(* ===== verification/Main.v ===== *)
(** * The process: [main] of src/cmd/main.go

    Flags, log file, metrics server, listener, serving until a signal, and
    the shutdown with its five seconds, in the order of the source and
    with every exit.  What the operating system does and what the
    goroutines do while [main] waits are arguments. *)

From stdpp Require Import gmap strings list fin_maps.
From Stdlib Require Import Ascii ZArith Lia.
From S2P Require Import Prelude GoStrings Request Config Metrics Digest Remote Session Fanout Stream StreamManager Client Server Report.

Local Open Scope go_scope.

(** ** Definitions *)

Record CommandLine := mkCommandLine {
  cl_log : gostring;
  cl_port : Z;
  cl_verbose : bool;
  cl_flags : Flags
}.

(** The defaults of the [flag] calls. *)
Definition default_flags : CommandLine :=
  mkCommandLine (str "-") 554 false (mkFlags (20 * Second) 1000 65536 (5 * Second) 0).

(** The surroundings of one run. *)
Record World := mkWorld {
  w_log_opens : option goerror;       (* the error of os.OpenFile *)
  w_metrics_listen : bool;            (* net.Listen for the metrics *)
  w_metrics_stop : option goerror;    (* the error of http.Server.Shutdown *)
  w_listen : option gostring;         (* the error of net.ListenTCP *)
  w_wake : option gostring;           (* the signal, or the context done *)
  w_serve : Server -> Server;         (* the goroutines until the signal *)
  w_settle : Server -> Server;        (* the goroutines until Shutdown's select *)
  w_expired : bool;                   (* the five seconds are over first *)
  w_env : nat -> NetEnv;              (* what the TEARDOWNs meet *)
  w_buf : nat -> gostring;
  w_now : Z
}.

Record Process := mkProcess {
  pr_config : Config;
  pr_logger : Logger;
  pr_metrics : metrics_server;
  pr_server : option Server
}.

(** The package variables before [main]. *)
Definition process_start : Process :=
  mkProcess DefaultConfig (mkLogger false []) (mkMetricsServer None ∅) None.

Section Main.
Context `{GoRuntime, NetURL, Crypto}.

(** From [go server.Start()] on: [None] while [main] still waits. *)
Definition serve_and_stop (w : World) (cfg : Config) (lg : Logger) (ms : metrics_server) (sv : Server)
  : option (outcome (Process * Z)) :=
  let sv := w_serve w (Server_Start sv) in
  let lg := match w_wake w with
            | Some sig => LogCriticalf (str "Received signal: %v. Shutting down...") [AString sig] lg
            | None => LogCriticalf (str "Context cancelled. Shutting down...") [] lg
            end in
  let sv := w_settle w (Shutdown_begin sv) in
  r ← Shutdown_finish (w_env w) (w_buf w) (w_now w) (w_expired w) sv;
  Some (let! (sv, err) := r in
        match err with
        | Some e =>
            let lg := LogCriticalf (str "Server shutdown error: %v") [AError e] lg in
            Done (mkProcess cfg lg ms (Some sv), 1%Z)
        | None =>
            let err := (match ms_server ms with Some _ => w_metrics_stop w | None => None end) in
            let ms := ShutdownMetricsServer ms in
            let lg := match err with
                      | Some e => LogCriticalf (str "Metrics shutdown error: %v") [AError e] lg
                      | None => lg
                      end in
            let lg := LogCriticalf (str "Server gracefully stopped.") [] lg in
            Done (mkProcess cfg lg ms (Some sv), 0%Z)
        end).

(** [main] once the log file is set up. *)
Definition main_started (w : World) (c : CommandLine) (lg : Logger) : option (outcome (Process * Z)) :=
  let cfg := apply_flags DefaultConfig (cl_flags c) in
  let lg := SetVerbose (cl_verbose c) lg in
  let '(ms, err) := StartMetricsServer (pr_metrics process_start) (w_metrics_listen w) (metricsPort (cl_flags c)) in
  match err with
  | Some e => Some (Done (mkProcess cfg (LogCriticalf (str "metrics server: %v") [AError e] lg) ms None, 1%Z))
  | None =>
      let lg := match ms_server ms with
                | Some port => LogCriticalf (str "Metrics endpoint listening on %s/metrics") [AString (str ":" ++ Itoa port)] lg
                | None => lg
                end in
      let '(sv, err) := Listen (w_listen w) (cl_port c) (NewServer metrics_zero) in
      match err with
      | Some e =>
          let lg := LogCriticalf (str "Failed to bind port: %d, error: %v") [AInt (cl_port c); AError e] lg in
          Some (Done (mkProcess cfg lg ms (Some sv), 1%Z))
      | None =>
          let lg := LogCriticalf (str "Listening on port: %d") [AInt (cl_port c)] lg in
          serve_and_stop w cfg lg ms sv
      end
  end.

(** [main]: the process when it exits, and its status. [log.Fatalf] prints
    and exits with 1. *)
Definition main (w : World) (c : CommandLine) : option (outcome (Process * Z)) :=
  let lg := pr_logger process_start in
  if cl_log c =s str "-" then main_started w c lg
  else match w_log_opens w with
       | Some e =>
           let lg := LogCriticalf (str "error opening log file %s: %v") [AString (cl_log c); AError e] lg in
           Some (Done (mkProcess DefaultConfig lg (pr_metrics process_start) None, 1%Z))
       | None => main_started w c lg
       end.

End Main.

(** ** Specification *)

(** What the goroutines may do: steps of the server, its context left as
    [main] set it. *)
Definition server_steps `{GoRuntime} (f : Server -> Server) : Prop :=
  forall sv, sv_reach sv -> sv_reach (f sv) /\ sv_done (f sv) = sv_done sv.

Definition log_ready (w : World) (c : CommandLine) : bool :=
  (cl_log c =s str "-") || bool_decide (w_log_opens w = None).

(** The four things that must go well. *)
Definition all_well (w : World) (c : CommandLine) : bool :=
  log_ready w c
  && ((metricsPort (cl_flags c) <=? 0)%Z || w_metrics_listen w)
  && bool_decide (w_listen w = None) && negb (w_expired w).

(** The server when the select of [Shutdown] fires. *)
Definition settled (w : World) (c : CommandLine) : Server :=
  w_settle w (Shutdown_begin (w_serve w (Server_Start (Listen None (cl_port c) (NewServer metrics_zero)).1))).

(** ** Lemmas *)

Section MainLemmas.
Context `{GoRuntime, NetURL, Crypto}.

Lemma settled_reach (w : World) (c : CommandLine) :
  server_steps (w_serve w) -> server_steps (w_settle w) -> sv_reach (settled w c) /\ sv_done (settled w c) = true.
Proof.
  intros Hs Ht. unfold settled.
  assert (R0 : sv_reach (Server_Start (Listen None (cl_port c) (NewServer metrics_zero)).1)).
  { exists metrics_zero. split; [done|]. eapply rtc_l; [apply SvListen|]. by apply rtc_once, SvStart. }
  destruct (Hs _ R0) as [R1 _]. set (sv := w_serve w _) in *.
  destruct (Ht (Shutdown_begin sv)) as [R2 D2].
  { eapply sv_reach_more; [exact R1|]. apply rtc_once, SvCancel. }
  split; [done|by rewrite D2].
Qed.

(** The metrics server is off, or on the port asked for. *)
Lemma StartMetricsServer_first (can : bool) (port : Z) :
  let '(ms, err) := StartMetricsServer (mkMetricsServer None ∅) can port in
  (err = None <-> (port <=? 0)%Z || can = true)
  /\ ms_listening (ShutdownMetricsServer ms) = ∅ /\ ms_server (ShutdownMetricsServer ms) = None.
Proof.
  unfold StartMetricsServer. cbn. destruct (port <=? 0)%Z; [done|]. destruct can; cbn; [|done].
  split; [done|]. split; [|done]. set_solver.
Qed.

(** What a finished run leaves when its status is 0. *)
Definition clean_exit (w : World) (c : CommandLine) (p : Process) : Prop :=
  pr_config p = apply_flags DefaultConfig (cl_flags c)
  /\ ms_server (pr_metrics p) = None /\ ms_listening (pr_metrics p) = ∅
  /\ exists sv, pr_server p = Some sv /\ mg_streams (sv_manager sv) = ∅
     /\ map_Forall (fun _ cn => cn_reader cn = Returned /\ cn_destroyed cn = true) (sv_conns sv)
     /\ forall key id, mg_streams (sv_manager (settled w c)) !! key = Some id -> destroyed_in (sv_manager sv) id.

Section Run.
Variables (w : World) (c : CommandLine).
Hypothesis Hr : sv_reach (settled w c).
Hypothesis Hd : forall i, dial_ok (w_env w i).
Hypothesis Hret : w_expired w = false -> all_returned (settled w c) = true.

Lemma serve_and_stop_result (lg : Logger) (ms : metrics_server) :
  ms_listening (ShutdownMetricsServer ms) = ∅ -> ms_server (ShutdownMetricsServer ms) = None ->
  exists p code, serve_and_stop w (apply_flags DefaultConfig (cl_flags c)) lg ms
      (Listen None (cl_port c) (NewServer metrics_zero)).1 = Some (Done (p, code))
    /\ code = (if w_expired w then 1 else 0)%Z /\ (code = 0%Z -> clean_exit w c p).
Proof.
  intros Hl Hs. unfold serve_and_stop, Shutdown_finish. fold (settled w c).
  destruct (w_expired w) eqn:Ex; cbn; [by eexists _, _|].
  rewrite (Hret eq_refl).
  destruct (sm_Shutdown_result (w_env w) (w_buf w) (w_now w) _ (vi_manager _ (sv_reach_inv _ Hr)) Hd)
    as (sm' & E & He & _ & Hall).
  rewrite E. cbn. eexists _, _. split; [reflexivity|]. split; [done|]. intros _.
  split_and!; [done..|]. eexists. split_and!; [done|done| |done].
  apply (all_returned_left (settled w c)); [by apply sv_reach_inv|by apply Hret].
Qed.

Lemma main_started_result (lg : Logger) :
  exists p code, main_started w c lg = Some (Done (p, code))
    /\ code = (if ((metricsPort (cl_flags c) <=? 0)%Z || w_metrics_listen w)
                  && bool_decide (w_listen w = None) && negb (w_expired w) then 0 else 1)%Z
    /\ (code = 0%Z -> clean_exit w c p)
    /\ (w_listen w <> None -> forall sv, pr_server p = Some sv -> sv_conns sv = ∅).
Proof.
  unfold main_started. change (pr_metrics process_start) with (mkMetricsServer None ∅).
  pose proof (StartMetricsServer_first (w_metrics_listen w) (metricsPort (cl_flags c))) as Hms.
  destruct (StartMetricsServer _ _ _) as [ms err]. destruct Hms as (Hok & Hl & Hsv).
  destruct err as [e|].
  { eexists _, _. split; [reflexivity|]. split_and!; [|done|done].
    destruct (_ || w_metrics_listen w); [by destruct Hok as [_ Hok]; specialize (Hok eq_refl)|done]. }
  rewrite (proj1 Hok eq_refl). cbn [andb]. destruct (w_listen w) as [e|]; cbn -[serve_and_stop Listen].
  { eexists _, _. split; [reflexivity|]. split_and!; [done|done|]. by intros _ sv [= <-]. }
  edestruct (serve_and_stop_result (LogCriticalf (str "Listening on port: %d") [AInt (cl_port c)]
    match ms_server ms with
    | Some port => LogCriticalf (str "Metrics endpoint listening on %s/metrics") [AString (str ":" ++ Itoa port)]
                     (SetVerbose (cl_verbose c) lg)
    | None => SetVerbose (cl_verbose c) lg
    end) ms Hl Hsv) as (p & code & E & Hcode & Hclean).
  eexists _, _. split; [exact E|]. split_and!; [|done|done].
  rewrite Hcode. by destruct (w_expired w).
Qed.

End Run.

End MainLemmas.

(** ** Properties *)

(** C23: [main] always ends when its waits end, and its status tells the
    whole story: 0 exactly if the log file could be opened, the metrics
    endpoint and the port could be bound and every connection ended within
    the five seconds, 1 otherwise; and after a 0 every connection and every
    stream of the registry is destroyed, the metrics endpoint is closed and the
    configuration is the one of the command line.  A port that cannot be
    bound ends the process before any connection is taken. *)
Theorem main_exit_status `{GoRuntime, NetURL, Crypto} (w : World) (c : CommandLine) :
  server_steps (w_serve w) -> server_steps (w_settle w) ->
  (forall i, dial_ok (w_env w i)) ->
  (w_expired w = false -> all_returned (settled w c) = true) ->
  exists p code, main w c = Some (Done (p, code))
    /\ code = (if all_well w c then 0 else 1)%Z /\ (code = 0%Z -> clean_exit w c p)
    /\ (w_listen w <> None -> forall sv, pr_server p = Some sv -> sv_conns sv = ∅).
Proof.
  intros Hs Ht Hd Hret. destruct (settled_reach w c Hs Ht) as [Hr _]. unfold main, all_well, log_ready.
  destruct (cl_log c =s str "-"); [by apply main_started_result|].
  destruct (w_log_opens w) as [e|]; [|by apply main_started_result].
  by eexists _, _.
Qed.

(** A run with the default flags, in which nobody connects. *)
Definition quiet_world : World :=
  mkWorld None true None None (Some (str "interrupt")) id id false (fun _ => sample_env true) (fun _ => []) 9.

Lemma main_exit_status_witness :
  exists p code, @main sample_runtime sample_neturl sample_crypto quiet_world default_flags = Some (Done (p, code))
    /\ code = 0%Z /\ ms_server (pr_metrics p) = None.
Proof.
  destruct (@main_exit_status sample_runtime sample_neturl sample_crypto quiet_world default_flags)
    as (p & code & E & Hc & Hclean & _).
  - by intros sv Hr.
  - by intros sv Hr.
  - intros i. split; apply (bool_decide_unpack _); by vm_compute.
  - by vm_compute.
  - assert (Hcode : code = 0%Z) by (rewrite Hc; by vm_compute).
    exists p, code. split; [exact E|]. split; [exact Hcode|]. apply (Hclean Hcode).
Defined.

**Assignment**: The output must consist solely of the lines from the first line of the records through the line containing "From Stdlib Require Import Ascii ZArith Lia.", reproduced exactly.

**Answer for the task**:
(* ===== verification/Main.v ===== *)
(** * The process: [main] of src/cmd/main.go

    Flags, log file, metrics server, listener, serving until a signal, and
    the shutdown with its five seconds, in the order of the source and
    with every exit.  What the operating system does and what the
    goroutines do while [main] waits are arguments. *)

From stdpp Require Import gmap strings list fin_maps.
From Stdlib Require Import Ascii ZArith Lia.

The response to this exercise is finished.